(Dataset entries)
——

(** The relayed address to advertise, if any. *)
Definition relayed_address (s : juice_server_t) : option addr_record_t :=
  let '(count, records) :=
    match external_address (config s) with
    | Some host => addr_resolve getaddrinfo host (default [] (snd (snprintf 8 (fmt_u (u16 (sock_port e))))))
                     SOCK_DGRAM (Z.to_nat MAX_RELAYED_RECORDS_COUNT)
    | None => local_addrs e
    end in
  if count <=? 0 then None
  else
    let count := if MAX_RELAYED_RECORDS_COUNT <? count then MAX_RELAYED_RECORDS_COUNT else count in
    pick_relayed (take (Z.to_nat count) records) None.

(** The new allocation for [src] in a slot. *)
Definition allocation (a : server_turn_alloc_t) (src : addr_record_t) (id : nat) (s : juice_server_t)
  : server_turn_alloc_t :=
  {| alloc_state := SERVER_TURN_ALLOC_FULL; alloc_record := src; alloc_credentials := Some id;
     alloc_transaction_id := alloc_transaction_id a; alloc_timestamp := alloc_timestamp a;
     alloc_sock := new_sock e; alloc_map := turn_init_map (max_peers (config s)) |}.

(** From [uint32_t lifetime] to the end of [server_process_turn_allocate]. *)
Definition grant_allocation (msg : stun_message_t) (src : addr_record_t) (id i : nat) : M Z :=
  let lifetime_ := ALLOCATION_LIFETIME / 1000 in
  let lifetime_ := if lifetime_set msg && (lifetime msg <? lifetime_) then lifetime msg else lifetime_ in
  s ← get;
  a ← defined (allocs s !! i);
  _ ← put_alloc i (with_alloc_request a (transaction_id msg) (now e + u32 (lifetime_ * 1000)));
  relayed_ ← (if lifetime_ =? 0 then _ ← delete_allocation i; mret (Some None)
              else s ← get;
                   match relayed_address s with
                   | None => _ ← delete_allocation i; mret None
                   | Some r => mret (Some (Some r))
                   end);
  match relayed_ with
  | None => refuse_fail msg src 500 (Some id)
  | Some relayed_ =>
      let ans := answer STUN_CLASS_RESP_SUCCESS (msg_method msg) (transaction_id msg) in
      let ans := set_mapped (set_lifetime_set (set_lifetime ans lifetime_) true) src in
      let ans := match relayed_ with Some r => set_relayed ans r | None => ans end in
      accept ans src id
  end.

(** An allocation in the free slot [i], if the quota allows it. *)
Definition create_allocation (msg : stun_message_t) (src : addr_record_t) (id i : nat)
    (a : server_turn_alloc_t) : M Z :=
  cr ← deref id;
  if allocations_quota cr <=? 0 then refuse msg src 486 (Some id)
  else
    _ ← put_alloc i (with_alloc_sock a (new_sock e));
    if new_sock e =? INVALID_SOCKET then refuse_fail msg src 500 (Some id)
    else
      s ← get;
      _ ← put_alloc i (allocation a src id s);
      _ ← add_quota id (-1);
      grant_allocation msg src id i.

——

Work to be completed: A copy of each line above that holds the word "mret" is the expected answer.

Reply to the task:
  relayed_ ← (if lifetime_ =? 0 then _ ← delete_allocation i; mret (Some None)
                   | None => _ ← delete_allocation i; mret None
                   | Some r => mret (Some (Some r))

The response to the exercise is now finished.